You seem to support the capability of having a "multi-homed" setup, whereby you have multiple network interfaces connected to the HAOS system. However, it seems that you've missed a crucial step in setting up the Linux routing underneath, if I'm reading this correctly (difficult, because I'm not sure which container I'm actually in), but it explains my problem very well.

When setting up multi-homed systems, it's vital that you use connection marking and policy based routing to route reply packets back out on the network interface they were received from.

Network Manager has some notion of policy routing, and I believe that's what you're using deep under the covers.

https://docs.redhat.com/en/documentation/red_hat_enterprise_linux/8/html/configuring_and_managing_networking/configuring-policy-based-routing-to-define-alternative-routes_configuring-and-managing-networking

Unfortunately, I don't seem to be able to get to the root OS layer, and verify my guesses, and browsing the supervisor source code it's difficult to see what you're doing, but keyword searches don't seem to turn up anything related to policy based routing.

FYI this is what I had for each of my VNICs on my prior "core" based system.

iface eth1 inet static
    address 10.0.0.220
    netmask 255.255.255.0
        up iptables -t mangle -A OUTPUT -m conntrack --ctorigdst 10.0.0.220 -j CONNMARK --set-mark 2
        up ip rule add fwmark 2 table 2
    up ip rule add from 10.0.0.220 table 2
        up ip route add 10.0.0.0/24 dev eth1 table 2
        up ip route add default via 10.0.0.1 dev eth1 table 2

auto eth2
iface eth2 inet static
        address 10.0.100.2
        netmask 255.255.255.0
        up iptables -t mangle -A OUTPUT -m conntrack --ctorigdst 10.0.100.2 -j CONNMARK --set-mark 3
        up ip rule add fwmark 3 table 3
        up ip rule add from 10.0.100.2 table 3
        up ip route add 10.0.100.0/24 dev eth2 table 3
        up ip route add default via 10.0.100.1 dev eth2 table 3

As you can see, I use connection mangling to tag each packet on an interface with an "fwmark". Then I use the policy routing to direct the marked packets back out of their origin interface. A similar trick should work for HAOS and would dramatically improve the multihomed experience.

For others who might end up here trying to figure out a solution: I have temporarily enabled "sloppy" connection tracking in my OPNsense firewall. This is very suboptimal because it has all sorts of security and other implications, but it means things for the most part work. (Some well configured devices will still not work, because they reject the packets "going the wrong way")
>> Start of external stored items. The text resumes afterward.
Lemma blank_is_space (c : ascii) : is_blank c = true -> isspace c = true.
Proof. unfold is_blank. intros H. apply Ascii.eqb_eq in H. subst c. reflexivity. Qed.

Lemma lstrip_head (s : string) (c : ascii) (t : string) :
  lstrip s = String c t -> isspace c = false.
Proof.
  induction s as [|a s IH]; cbn [lstrip]; [discriminate|].
  destruct (isspace a) eqn:E; [exact IH|]. intros H. injection H as <- _. exact E.
Qed.

Lemma lstrip_suffix (s : string) : exists p, s = p ++ lstrip s.
Proof.
  induction s as [|a s [p IH]]; cbn [lstrip]; [exists EmptyString; reflexivity|].
  destruct (isspace a).
  - exists (String a p). simpl. rewrite <- IH. reflexivity.
  - exists EmptyString. reflexivity.
Qed.

Lemma rstrip_prefix (s : string) : exists q, s = rstrip s ++ q.
Proof.
  unfold rstrip. destruct (lstrip_suffix (rev s)) as [p E]. exists (rev p).
  rewrite <- rev_app, <- E. symmetry. apply rev_rev.
Qed.

(** A stripped text neither starts nor ends with a whitespace character. *)
Lemma strip_first (s : string) (c : ascii) (t : string) :
  strip s = String c t -> isspace c = false.
Proof.
  unfold strip. intros H. destruct (rstrip_prefix (lstrip s)) as [q E].
  rewrite H in E. simpl in E. exact (lstrip_head _ _ _ E).
Qed.

Lemma strip_last (s t : string) (c : ascii) :
  strip s = t ++ String c EmptyString -> isspace c = false.
Proof.
  unfold strip, rstrip. intros H.
  apply (f_equal rev) in H. rewrite rev_rev, rev_app in H. simpl in H.
  exact (lstrip_head _ _ _ H).
Qed.

Lemma filter_lstrip (s : string) : filter isdecimal (lstrip s) = filter isdecimal s.
Proof.
  induction s as [|a s IH]; cbn [lstrip filter]; [reflexivity|].
  destruct (isspace a) eqn:E; [|reflexivity].
  rewrite (space_not_digit a E). exact IH.
Qed.

(** Stripping never removes a digit. *)
Lemma filter_strip (s : string) : filter isdecimal (strip s) = filter isdecimal s.
Proof.
  unfold strip, rstrip.
  rewrite filter_rev, filter_lstrip, filter_rev, rev_rev. apply filter_lstrip.
Qed.

Lemma prefix_leading (q : ascii -> bool) (old s : string) :
  forallb q old = true -> prefix old s = true -> leading q (String.length old) s = true.
Proof.
  revert s. induction old as [|c0 old IH]; intros s Hq Hp; [reflexivity|].
  destruct s as [|b s]; [reflexivity|].
  cbn [forallb] in Hq. apply andb_true_iff in Hq. destruct Hq as [Hc Ho].
  cbn [prefix] in Hp. destruct (ascii_dec c0 b) as [->|]; [|discriminate Hp].
  cbn [String.length leading]. rewrite Hc. exact (IH s Ho Hp).
Qed.
(** One turn of the loop keeps the counters in step. *)
Lemma analyseRow_counters isoDate acc row n :
  (forall date d, containmentAggregation acc !! date = Some d ->
     (contained d <= total d)%nat /\ (0 < total d)%nat) ->
  sumOver total (containmentAggregation acc) = n ->
  sumOver (fun count => count) (dailyAggregation acc) = n ->
  sumOver contained (containmentAggregation acc) = totalContainedInFiltered acc ->
  (forall date d, containmentAggregation (analyseRow isoDate acc row) !! date = Some d ->
     (contained d <= total d)%nat /\ (0 < total d)%nat)
  /\ sumOver total (containmentAggregation (analyseRow isoDate acc row))
     = (n + match spanOf row with Some _ => 1 | None => 0 end)%nat
  /\ sumOver (fun count => count) (dailyAggregation (analyseRow isoDate acc row))
     = (n + match spanOf row with Some _ => 1 | None => 0 end)%nat
  /\ sumOver contained (containmentAggregation (analyseRow isoDate acc row))
     = totalContainedInFiltered (analyseRow isoDate acc row).
Proof.
  intros Hdays Htotal Hvolume Hcontained. unfold analyseRow, spanOf.
  destruct (parseDate (getField row "created")) as [s|];
    [destruct (parseDate (getField row "finished")) as [e|]|];
    try (rewrite Nat.add_0_r; tauto).
  cbn [containmentAggregation dailyAggregation totalContainedInFiltered].
  set (date := isoDate s).
  set (key := orUnknown (getField row "domain") ++ "|" ++ orUnknown (getField row "channel")
              ++ "|" ++ date).
  set (handled := if containedRow row then 1%nat else 0%nat).
  assert (Hhandled : (handled <= 1)%nat) by (unfold handled; destruct (containedRow row); lia).
  pose proof (sumOver_insert total (containmentAggregation acc) date
                (mkContainment
                   (contained (default (mkContainment 0 0) (containmentAggregation acc !! date))
                    + handled)
                   (S (total (default (mkContainment 0 0)
                                (containmentAggregation acc !! date)))))) as Ht.
  pose proof (sumOver_insert contained (containmentAggregation acc) date
                (mkContainment
                   (contained (default (mkContainment 0 0) (containmentAggregation acc !! date))
                    + handled)
                   (S (total (default (mkContainment 0 0)
                                (containmentAggregation acc !! date)))))) as Hc.
  pose proof (sumOver_insert (fun count : nat => count) (dailyAggregation acc) key
                (S (default O (dailyAggregation acc !! key)))) as Hv.
  assert (Hold : forall old, containmentAggregation acc !! date = Some old ->
            (contained old <= total old)%nat /\ (0 < total old)%nat) by (intros; eauto).
  destruct (containmentAggregation acc !! date) as [old|];
    destruct (dailyAggregation acc !! key) as [count|];
    cbn [default from_option id contained total] in *;
    try (destruct (Hold old eq_refl) as [Hle Hpos]);
    (split; [|split; [|split]];
     [intros date' d Hd; destruct (decide (date' = date)) as [->|Hne];
      [rewrite lookup_insert_eq in Hd; injection Hd as <-; cbn [contained total]; lia
      |rewrite lookup_insert_ne in Hd by congruence; now apply (Hdays date')]
     |lia|lia|lia]).
Qed.
(** X7: a parsed pattern has its query block, if any, at the root: the path
    under it and every query value are concatenations of simple nodes, so no
    query block and no concatenation sits under a modifier or a prefix. *)
Theorem parse_shape (pattern : string) (a : AST) :
  parse pattern = Ok a →
  flatPath (pathPartOf a) = true
  ∧ Forall (λ q, flatPath (value q) = true) (queryParamsOf a).
Proof.
  unfold parse. destruct (splitByQueryParams pattern) as [segments queryString].
  destruct (pathAst segments) as [p|] eqn:Ep; simpl; [|discriminate].
  apply pathAst_flat in Ep.
  destruct (String.eqb (Js.trim queryString) EmptyString).
  - intros [= <-]. split; [by destruct p|].
    apply flatPath_not_query in Ep. destruct p; try discriminate Ep; constructor.
  - unfold parseQuery.
    set (q := if Js.head_is "?" queryString then _ else _).
    pose proof (split_char_nonempty "&" q) as Hne.
    destruct (Js.split_char "&" q) as [|x l]; [done|].
    destruct (mapM parseQueryParam (x :: l)) as [ps|] eqn:E; simpl; [|discriminate].
    intros [= <-]. split; [done|]. simpl.
    by apply (mapM_Ok_Forall parseQueryParam _ _ parseQueryParam_flat) in E.
Qed.
Lemma fetchFiles_stops_at_first_failure_witness :
  ∃ w',
    rt.forRange ["bob.rb"; "gone.rb"; "lib/util.rb"]
      (cmd.fetchFile sample.unix (sample.holding []) sample.solution)
      sample.blank
    = (w', rt.Fatal "Failed to download: gone.rb")
    ∧ rt.files w' = {[ "/ws/ruby/bob/abc/bob.rb" := sample.bytes "puts 1" ]}
    ∧ rt.requests w'
      = ["https://files.test/abc/bob.rb"; "https://files.test/abc/gone.rb"].
Proof.
  destruct (fetchFiles_stops_at_first_failure sample.unix (sample.holding [])
              sample.solution ["bob.rb"] "gone.rb" ["lib/util.rb"]
              (sample.reply 404 "9" "not found") sample.blank)
    as (w' & Hrun & Hfiles & Hrequests).
  - decided.
  - reflexivity.
  - reflexivity.
  - discriminate.
  - exists w'. split; [exact Hrun|]. split.
    + rewrite Hfiles. decided.
    + rewrite Hrequests. reflexivity.
Defined.

Lemma fetchFiles_last_entry_wins_witness :
  rt.files
    (rt.forRange ["bob.rb"; "./bob.rb"; "lib/util.rb"]
       (cmd.fetchFile sample.unix (sample.holding []) sample.solution)
       sample.blank).1
    !! "/ws/ruby/bob/abc/bob.rb"
  = Some (sample.bytes "puts 2").
Proof.
  apply (fetchFiles_last_entry_wins sample.unix (sample.holding [])
           sample.solution ["bob.rb"] "./bob.rb" ["lib/util.rb"]
           sample.blank); decided.
Defined.

Lemma finish_and_return_closes_every_handle_witness :
  ∃ w',
    rt.bind
      (cmd.finish sample.unix (sample.reply 200 "8" "envelope")
         (sample.holding ["bob.rb"; "lib/util.rb"]))
      (λ _, rt.runDeferred) sample.blank
    = (w', rt.Next tt)
    ∧ rt.opened w' = []
    ∧ rt.deferred w' = [].
Proof.
  apply (finish_and_return_closes_every_handle sample.unix
           (sample.holding ["bob.rb"; "lib/util.rb"])
           (sample.reply 200 "8" "envelope") sample.blank);
    [reflexivity|reflexivity|decided|reflexivity].
Defined.

(** ** Directories *)

Section directories.

Variable goos : filepath.OS.

Local Arguments filepath.IsPathSeparator : simpl never.
Local Arguments filepath.Separator : simpl never.

Lemma plain_cons (c : ascii) (e : string) :
  filepath.plain goos (String c e)
  ↔ filepath.IsPathSeparator goos c = false ∧ filepath.plain goos e.
Proof.
  unfold filepath.plain. cbn [list_ascii_of_string].
  by rewrite Forall_cons.
Qed.

(** A path either has no separator, or is what stands before its last
    separator, that separator, and a last element. *)
Lemma uptoLastSeparator_split (path : string) :
  (filepath.uptoLastSeparator goos path = "" ∧ filepath.plain goos path)
  ∨ ∃ before c last,
      filepath.IsPathSeparator goos c = true
      ∧ filepath.plain goos last
      ∧ path = before +:+ String c last
      ∧ filepath.uptoLastSeparator goos path = before +:+ String c "".
Proof.
  induction path as [|x path IH].
  { left. split; [done|constructor]. }
  cbn [filepath.uptoLastSeparator].
  destruct IH as [[-> Hplain]|(before & c & last & Hc & Hlast & -> & ->)].
  - rewrite decide_True by done.
    destruct (filepath.IsPathSeparator goos x) eqn:Hx.
    + right. by exists "", x, path.
    + left. split; [done|]. by apply plain_cons.
  - rewrite decide_False by (by destruct before).
    right. by exists (String x before), c, last.
Qed.

(** The elements of a cleaned path are the elements [Clean] wrote, after
    an empty one when the path is rooted. *)
Lemma elements_Clean (path : string) :
  filepath.cleanElements goos path ≠ [] →
  filepath.elements goos (filepath.Clean goos path)
  = (if filepath.rooted goos path then [""] else [])
    ++ filepath.cleanElements goos path.
Proof.
  intros Hsome.
  pose proof (foldl_elements_cleaned goos path) as [Hall _].
  apply Forall_reverse in Hall.
  change (reverse _) with (filepath.cleanElements goos path) in Hall.
  assert (Forall (filepath.plain goos) (filepath.cleanElements goos path))
    as Hplain.
  { eapply Forall_impl; [exact Hall|]. by intros ? [? _]. }
  unfold filepath.Clean.
  destruct (filepath.cleanElements goos path) as [|e es] eqn:Hes; [done|].
  inversion_clear Hall as [|?? [He Hreal] _].
  destruct (joinElements_head goos e es He Hreal) as (c & rest & Hjoin & Hc).
  destruct (filepath.rooted goos path).
  - rewrite append_cons, append_nil, decide_False by done.
    cbn [filepath.elements]. rewrite Separator_isSep.
    by rewrite elements_joinElements.
  - rewrite append_nil, decide_False by (by rewrite Hjoin).
    by rewrite elements_joinElements.
Qed.
(** X9: the installation listing returns the elements of "records" that are
    objects with an "idSite" key, in their order, and drops the others. A
    payload whose "records" is missing or not a list raises
    [VictronApiError]; a payload that is not an object raises
    [AttributeError]; an exception of the HTTP call that is not an aiohttp
    client failure is passed on unchanged. *)
Theorem installations_listing (transport : api.Transport)
    (self : api.VictronApiClient) :
  (forall payload items,
     transport (api.installations_request self) = Return (VDict payload) ->
     items_get "records" payload = Some (VList items) ->
     api.async_get_installations transport self
     = Return (filter (fun item => api.is_installation item = true) items)
     /\ forall item,
          item ∈ filter (fun item => api.is_installation item = true) items
          <-> item ∈ items
              /\ exists d, item = VDict d /\ is_Some (items_get "idSite" d))
  /\ (forall payload,
        transport (api.installations_request self) = Return (VDict payload) ->
        (forall items, items_get "records" payload <> Some (VList items)) ->
        api.async_get_installations transport self = raise VictronApiError)
  /\ (forall p,
        transport (api.installations_request self) = Return p ->
        (forall payload, p <> VDict payload) ->
        api.async_get_installations transport self = raise AttributeError)
  /\ (forall err,
        transport (api.installations_request self) = Raise err ->
        ~ client_failure err ->
        api.async_get_installations transport self = Raise err).
Proof.
  unfold api.async_get_installations. split; [|split; [|split]].
  - intros payload items -> Hr. simpl. rewrite Hr. simpl. split; [done|].
    intros item. rewrite list_elem_of_filter. unfold api.is_installation.
    split.
    + intros [Hi Hin]. split; [done|].
      destruct item; try discriminate. eexists. split; [done|].
      by apply bool_decide_eq_true in Hi.
    + intros [Hin (d & -> & Hd)]. split; [|done].
      by apply bool_decide_eq_true.
  - intros payload -> Hr. simpl.
    destruct (items_get "records" payload) as [[]|]; simpl; try done.
    by destruct (Hr items).
  - intros p -> Hp. destruct p; simpl; try done. by destruct (Hp items).
  - intros err -> Hc. by rewrite http_clauses_propagate.
Qed.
As a final note: everything I say is speculation. I can't find a way to escape the docker container to inspect the underlying host configuration so it's quite plausible I'm not seeing the full state. A documented escape mechanism to the host for diagnosing these kinds of issue would be greatly appreciated.

This might be useful to you:

• https://gist.github.com/Impact123/e9a4a07b184eb393d2ff762e3b1b0a05#run-commands-in-a-containeraddon
• https://gist.github.com/Impact123/e9a4a07b184eb393d2ff762e3b1b0a05#get-a-os-level-shell
  Read this before: https://gist.github.com/Impact123/fb086b391f7d14cb3515144fcbe4785e#background

Following the recommendations above, my hypothesis seems confirmed - you're not configuring policy routing at all, and so traffic is just going out of whichever interface "wins"

Which is absolutely less than ideal, sadly.